BEGIN Information shown

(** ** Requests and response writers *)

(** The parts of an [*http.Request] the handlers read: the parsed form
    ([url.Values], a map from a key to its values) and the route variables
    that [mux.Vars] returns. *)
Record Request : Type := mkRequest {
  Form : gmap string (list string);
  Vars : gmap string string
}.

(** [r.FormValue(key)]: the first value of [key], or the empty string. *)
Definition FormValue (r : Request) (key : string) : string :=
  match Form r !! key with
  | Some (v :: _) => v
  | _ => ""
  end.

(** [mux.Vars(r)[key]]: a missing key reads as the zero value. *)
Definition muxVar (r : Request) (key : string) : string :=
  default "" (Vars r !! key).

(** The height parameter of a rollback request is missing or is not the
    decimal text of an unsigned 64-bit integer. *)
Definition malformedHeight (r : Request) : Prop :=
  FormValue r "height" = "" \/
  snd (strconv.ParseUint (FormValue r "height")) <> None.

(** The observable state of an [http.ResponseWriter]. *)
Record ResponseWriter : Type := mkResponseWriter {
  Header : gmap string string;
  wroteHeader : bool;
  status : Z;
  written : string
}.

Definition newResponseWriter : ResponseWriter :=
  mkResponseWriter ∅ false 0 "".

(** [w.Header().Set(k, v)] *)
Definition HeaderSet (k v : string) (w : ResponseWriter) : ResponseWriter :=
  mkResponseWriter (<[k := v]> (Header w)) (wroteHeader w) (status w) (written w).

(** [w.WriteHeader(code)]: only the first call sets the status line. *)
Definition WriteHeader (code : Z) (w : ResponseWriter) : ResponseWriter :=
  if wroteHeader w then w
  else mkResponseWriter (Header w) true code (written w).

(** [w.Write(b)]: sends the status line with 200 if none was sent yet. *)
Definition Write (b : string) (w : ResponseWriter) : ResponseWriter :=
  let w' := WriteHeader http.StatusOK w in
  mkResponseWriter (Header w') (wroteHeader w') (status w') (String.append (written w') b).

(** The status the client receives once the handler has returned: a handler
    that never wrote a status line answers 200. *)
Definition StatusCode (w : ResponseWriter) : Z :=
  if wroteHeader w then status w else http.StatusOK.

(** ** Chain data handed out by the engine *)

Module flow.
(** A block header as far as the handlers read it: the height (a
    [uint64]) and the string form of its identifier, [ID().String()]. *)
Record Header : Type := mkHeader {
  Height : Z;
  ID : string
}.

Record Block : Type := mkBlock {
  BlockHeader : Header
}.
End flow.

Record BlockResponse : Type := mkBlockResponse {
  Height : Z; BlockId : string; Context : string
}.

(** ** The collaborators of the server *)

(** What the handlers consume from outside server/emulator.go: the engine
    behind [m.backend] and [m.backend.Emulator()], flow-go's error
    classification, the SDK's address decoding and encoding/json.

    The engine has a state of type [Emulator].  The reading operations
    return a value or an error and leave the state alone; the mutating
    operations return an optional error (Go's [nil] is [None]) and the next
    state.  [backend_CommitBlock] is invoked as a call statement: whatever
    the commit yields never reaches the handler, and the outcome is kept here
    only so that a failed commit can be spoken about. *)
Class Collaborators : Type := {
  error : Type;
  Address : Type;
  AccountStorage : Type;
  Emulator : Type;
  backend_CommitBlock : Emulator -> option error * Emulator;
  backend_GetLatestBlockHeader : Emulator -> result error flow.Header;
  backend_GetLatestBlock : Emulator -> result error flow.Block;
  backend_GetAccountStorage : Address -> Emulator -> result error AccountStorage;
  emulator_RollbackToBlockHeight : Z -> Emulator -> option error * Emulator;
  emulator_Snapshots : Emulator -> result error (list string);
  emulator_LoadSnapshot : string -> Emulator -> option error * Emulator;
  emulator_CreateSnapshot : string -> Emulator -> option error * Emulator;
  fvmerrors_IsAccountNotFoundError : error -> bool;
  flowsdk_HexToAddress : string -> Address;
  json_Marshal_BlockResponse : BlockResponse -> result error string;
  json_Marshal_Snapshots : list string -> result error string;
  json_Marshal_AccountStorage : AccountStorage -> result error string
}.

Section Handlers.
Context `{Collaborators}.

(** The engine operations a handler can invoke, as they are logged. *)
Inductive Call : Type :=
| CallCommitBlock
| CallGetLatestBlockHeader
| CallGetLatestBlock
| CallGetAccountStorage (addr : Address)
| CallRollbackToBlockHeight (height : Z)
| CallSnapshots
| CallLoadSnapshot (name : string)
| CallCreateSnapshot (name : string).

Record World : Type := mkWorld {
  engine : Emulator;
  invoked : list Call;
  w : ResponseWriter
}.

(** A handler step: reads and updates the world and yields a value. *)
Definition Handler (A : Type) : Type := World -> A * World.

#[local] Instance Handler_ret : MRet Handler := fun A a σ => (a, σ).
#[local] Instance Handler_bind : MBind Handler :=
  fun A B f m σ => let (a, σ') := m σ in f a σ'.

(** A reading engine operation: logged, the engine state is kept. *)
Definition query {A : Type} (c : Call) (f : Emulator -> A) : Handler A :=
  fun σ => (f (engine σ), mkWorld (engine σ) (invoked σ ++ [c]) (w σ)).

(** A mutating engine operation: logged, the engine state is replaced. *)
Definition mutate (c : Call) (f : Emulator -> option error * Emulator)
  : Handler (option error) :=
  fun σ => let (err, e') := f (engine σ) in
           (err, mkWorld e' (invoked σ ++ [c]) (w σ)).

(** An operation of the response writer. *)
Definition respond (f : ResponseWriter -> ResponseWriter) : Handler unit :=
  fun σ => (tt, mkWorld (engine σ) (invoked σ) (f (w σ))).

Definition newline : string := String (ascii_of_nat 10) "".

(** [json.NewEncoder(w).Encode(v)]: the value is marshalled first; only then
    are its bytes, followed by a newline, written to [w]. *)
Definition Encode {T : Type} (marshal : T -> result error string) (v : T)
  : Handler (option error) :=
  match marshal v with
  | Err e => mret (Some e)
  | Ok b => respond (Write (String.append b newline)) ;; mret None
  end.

END Information shown
BEGIN Information shown

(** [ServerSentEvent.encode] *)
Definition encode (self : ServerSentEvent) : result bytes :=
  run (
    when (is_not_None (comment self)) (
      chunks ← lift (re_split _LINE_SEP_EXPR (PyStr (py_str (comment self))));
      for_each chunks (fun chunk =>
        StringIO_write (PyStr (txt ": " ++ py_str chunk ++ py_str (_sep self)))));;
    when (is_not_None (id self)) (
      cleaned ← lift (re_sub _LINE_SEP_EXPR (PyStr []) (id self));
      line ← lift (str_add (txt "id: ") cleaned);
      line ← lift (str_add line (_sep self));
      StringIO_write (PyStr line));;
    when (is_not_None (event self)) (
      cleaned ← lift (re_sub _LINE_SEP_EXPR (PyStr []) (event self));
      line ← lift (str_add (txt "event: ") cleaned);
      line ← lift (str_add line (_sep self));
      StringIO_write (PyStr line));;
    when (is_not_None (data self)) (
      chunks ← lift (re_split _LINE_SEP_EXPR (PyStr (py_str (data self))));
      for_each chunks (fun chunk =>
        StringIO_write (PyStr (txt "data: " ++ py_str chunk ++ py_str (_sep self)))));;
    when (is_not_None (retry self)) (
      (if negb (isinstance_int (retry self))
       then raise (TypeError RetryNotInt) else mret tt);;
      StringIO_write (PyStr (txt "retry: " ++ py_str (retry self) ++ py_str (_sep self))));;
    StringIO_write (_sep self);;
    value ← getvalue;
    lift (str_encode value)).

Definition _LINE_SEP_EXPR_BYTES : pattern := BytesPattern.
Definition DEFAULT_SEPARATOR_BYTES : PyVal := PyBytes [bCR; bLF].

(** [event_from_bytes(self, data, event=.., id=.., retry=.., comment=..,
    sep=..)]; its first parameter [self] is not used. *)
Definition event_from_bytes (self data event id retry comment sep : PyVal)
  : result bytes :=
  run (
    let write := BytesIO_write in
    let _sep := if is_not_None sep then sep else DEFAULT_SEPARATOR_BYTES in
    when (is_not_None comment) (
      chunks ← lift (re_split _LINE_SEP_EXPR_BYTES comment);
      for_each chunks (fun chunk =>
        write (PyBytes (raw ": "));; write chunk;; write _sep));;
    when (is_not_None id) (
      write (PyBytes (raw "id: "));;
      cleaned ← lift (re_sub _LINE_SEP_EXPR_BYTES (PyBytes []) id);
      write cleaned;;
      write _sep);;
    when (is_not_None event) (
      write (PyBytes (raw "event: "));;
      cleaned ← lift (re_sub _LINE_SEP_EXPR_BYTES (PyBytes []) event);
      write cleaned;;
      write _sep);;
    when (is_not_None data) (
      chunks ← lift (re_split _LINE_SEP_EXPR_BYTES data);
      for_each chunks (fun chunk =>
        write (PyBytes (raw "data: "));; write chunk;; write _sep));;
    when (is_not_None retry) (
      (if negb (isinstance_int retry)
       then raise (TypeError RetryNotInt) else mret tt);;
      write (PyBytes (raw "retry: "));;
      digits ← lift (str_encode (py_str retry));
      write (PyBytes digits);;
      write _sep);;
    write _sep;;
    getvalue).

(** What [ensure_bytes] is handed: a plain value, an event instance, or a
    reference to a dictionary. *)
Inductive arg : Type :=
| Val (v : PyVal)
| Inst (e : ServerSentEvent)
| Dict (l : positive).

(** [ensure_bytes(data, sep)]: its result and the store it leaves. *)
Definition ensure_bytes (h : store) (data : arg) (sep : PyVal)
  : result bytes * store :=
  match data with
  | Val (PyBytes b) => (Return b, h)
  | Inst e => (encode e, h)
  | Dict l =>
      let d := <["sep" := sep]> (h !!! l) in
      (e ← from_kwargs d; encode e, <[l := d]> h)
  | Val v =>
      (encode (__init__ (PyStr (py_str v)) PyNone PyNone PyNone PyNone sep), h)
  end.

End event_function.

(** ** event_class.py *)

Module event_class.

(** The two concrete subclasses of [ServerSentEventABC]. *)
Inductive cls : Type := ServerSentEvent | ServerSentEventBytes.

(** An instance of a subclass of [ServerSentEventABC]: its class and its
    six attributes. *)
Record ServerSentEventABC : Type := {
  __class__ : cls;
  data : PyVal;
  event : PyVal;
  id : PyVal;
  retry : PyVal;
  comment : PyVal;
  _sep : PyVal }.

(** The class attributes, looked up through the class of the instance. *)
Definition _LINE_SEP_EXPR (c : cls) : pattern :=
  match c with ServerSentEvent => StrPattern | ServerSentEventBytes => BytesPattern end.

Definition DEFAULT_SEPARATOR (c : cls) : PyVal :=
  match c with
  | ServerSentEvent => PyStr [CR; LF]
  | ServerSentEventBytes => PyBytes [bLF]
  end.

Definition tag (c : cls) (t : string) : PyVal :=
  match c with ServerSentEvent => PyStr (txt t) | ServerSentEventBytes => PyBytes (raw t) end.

END Information shown

Work to be completed: Reproduce, word for word and in full, only the lines above that start at the line with "Form : gmap string (list string);" and run through the line with "(** [mux.Vars(r)[key]]: a", both ends included.

Response for this exercise:
  Form : gmap string (list string);
  Vars : gmap string string
}.

(** [r.FormValue(key)]: the first value of [key], or the empty string. *)
Definition FormValue (r : Request) (key : string) : string :=
  match Form r !! key with
  | Some (v :: _) => v
  | _ => ""
  end.

(** [mux.Vars(r)[key]]: a missing key reads as the zero value. *)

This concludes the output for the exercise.